#### WORK INSTRUCTION:
Find every line in the records that holds the string "Python". Copy each one.

(Stored data entries)
━━━━━━
(** A Python number, for the one field that is a [float] on one branch and
    the [int] literal [0] on the other. *)
Inductive Number :=
  | PyInt (z : Z)
  | PyFloat (f : float).

(** [int -> float] conversion of a length.  Below [2^53], far above the
    length of any list, the conversion is exact and [truediv] below is the
    correctly rounded quotient that Python computes. *)
Definition float_of_nat (n : nat) : float :=
  PrimFloat.of_uint63 (Uint63.of_Z (Z.of_nat n)).

(** [a / b] on two lengths: Python's true division. *)
Definition truediv (a b : nat) : float :=
  (float_of_nat a / float_of_nat b)%float.

(** ** Data model *)

(** [icmplib.Host], the value of [async_ping]. *)
Module Host.
Record t := {
  is_alive : bool;
  avg_rtt : float;
  packet_loss : float
}.
End Host.

(** The response of [session.get]: [response.status] and [str(response.url)]. *)
Module Response.
Record t := {
  status : Z;
  url : string
}.
End Response.

(** [aiohttp.ClientSession] as configured by the module: the total timeout
    and the connection limit of its connector. *)
Module ClientSession.
Record t := {
  timeout_total : float;
  connector_limit : Z
}.
End ClientSession.

(** The dict returned by [_ping_single_host]. *)
Module Ping.
Record t := {
  hostname : string;
  is_alive : bool;
  avg_rtt : option float;
  packet_loss : float;
  error : option string
}.
End Ping.

(** The dict returned by [_check_single_url_http]. *)
Module Http.
Record t := {
  url : string;
  http_status : option Z;
  redirects_to : option string;
  is_http_working : bool;
  error : option string
}.
End Http.

(** The dict returned by [check_url_connectivity]. *)
Module Result.
Record t := {
  url : string;
  hostname : string;
  ping_result : Ping.t;
  http_result : option Http.t;
  is_working : bool
}.
End Result.

(** The dict returned by [check_bdix_connectivity]. *)
Module Report.
Record t := {
  total_urls_tested : nat;
  working_urls : list string;
  working_count : nat;
  success_rate : Number;
  total_hosts : nat;
  connectivity_results : list Result.t;
  http_check_enabled : bool
}.
End Report.

(** An element of the [urls] argument: a dict read at its key ["url"]. *)
Record UrlData := { url : string }.

(** ** The environment *)

(** Everything the module calls and does not define.  The first argument of
    the two network calls is the position of the calling task in the batch:
    two tasks for the same URL may see the network behave differently. *)
Record Env := {
  (** [utils.extract_hostname(url)] on URLs it accepts: the core assumes a
      parseable URL.  The call that may raise is the subject of [Raising]
      below. *)
  extract_hostname : string → string;
  (** [await async_ping(hostname, timeout=timeout, count=count)]. *)
  async_ping : nat → string → float → Z → Outcome Host.t;
  (** [async with session.get(url, allow_redirects=...) as response]. *)
  session_get : nat → ClientSession.t → string → bool → Outcome Response.t;
  (** An [Exception] that ends the task of that position outside the handlers
      of the two probes, if any. *)
  task_failure : nat → option Exc
}.

(** ** ICMP prober *)

Definition _ping_single_host (env : Env) (k : nat)
    (hostname : string) (timeout : float) : Ping.t :=
  match async_ping env k hostname timeout 3 with
  | Returns ping_result =>
      {| Ping.hostname := hostname;
         Ping.is_alive := Host.is_alive ping_result;
         Ping.avg_rtt :=
           if Host.is_alive ping_result
           then Some (Host.avg_rtt ping_result) else None;
         Ping.packet_loss := Host.packet_loss ping_result;
         Ping.error := None |}
  | Raises e =>
      if isinstance e NameLookupError then
        {| Ping.hostname := hostname;
           Ping.is_alive := false;
           Ping.avg_rtt := None;
           Ping.packet_loss := 100%float;
           Ping.error := Some "DNS resolution failed" |}
      else if isinstance e ICMPLibError then
        {| Ping.hostname := hostname;
           Ping.is_alive := false;
           Ping.avg_rtt := None;
           Ping.packet_loss := 100%float;
           Ping.error := Some (exc_str e) |}
      else
        {| Ping.hostname := hostname;
           Ping.is_alive := false;
           Ping.avg_rtt := None;
           Ping.packet_loss := 100%float;
           Ping.error := Some ("Unexpected error: " +:+ exc_str e) |}
  end.

(** ** HTTP validator *)

Definition _check_single_url_http (env : Env) (k : nat)
    (session : ClientSession.t) (url : string) (timeout : float) : Http.t :=
  match session_get env k session url true with
  | Returns response =>
      let final_url := Response.url response in
      let redirected := negb (String.eqb url final_url) in
      {| Http.url := url;
         Http.http_status := Some (Response.status response);
         Http.redirects_to := if redirected then Some final_url else None;
         Http.is_http_working := (Response.status response <? 400)%Z;
         Http.error := None |}
  | Raises e =>
      if isinstance e ClientError then
        {| Http.url := url;
           Http.http_status := None;
           Http.redirects_to := None;
           Http.is_http_working := false;
           Http.error := Some ("Connection error: " +:+ exc_str e) |}
      else if isinstance e TimeoutError then
        {| Http.url := url;
           Http.http_status := None;
           Http.redirects_to := None;
           Http.is_http_working := false;
           Http.error := Some "Timeout" |}
      else
        {| Http.url := url;
           Http.http_status := None;
           Http.redirects_to := None;
           Http.is_http_working := false;
           Http.error := Some ("Unexpected error: " +:+ exc_str e) |}
  end.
━━━━━━
#### PROBLEM SOLUTION:
(** A Python number, for the one field that is a [float] on one branch and
    correctly rounded quotient that Python computes. *)
(** [a / b] on two lengths: Python's true division. *)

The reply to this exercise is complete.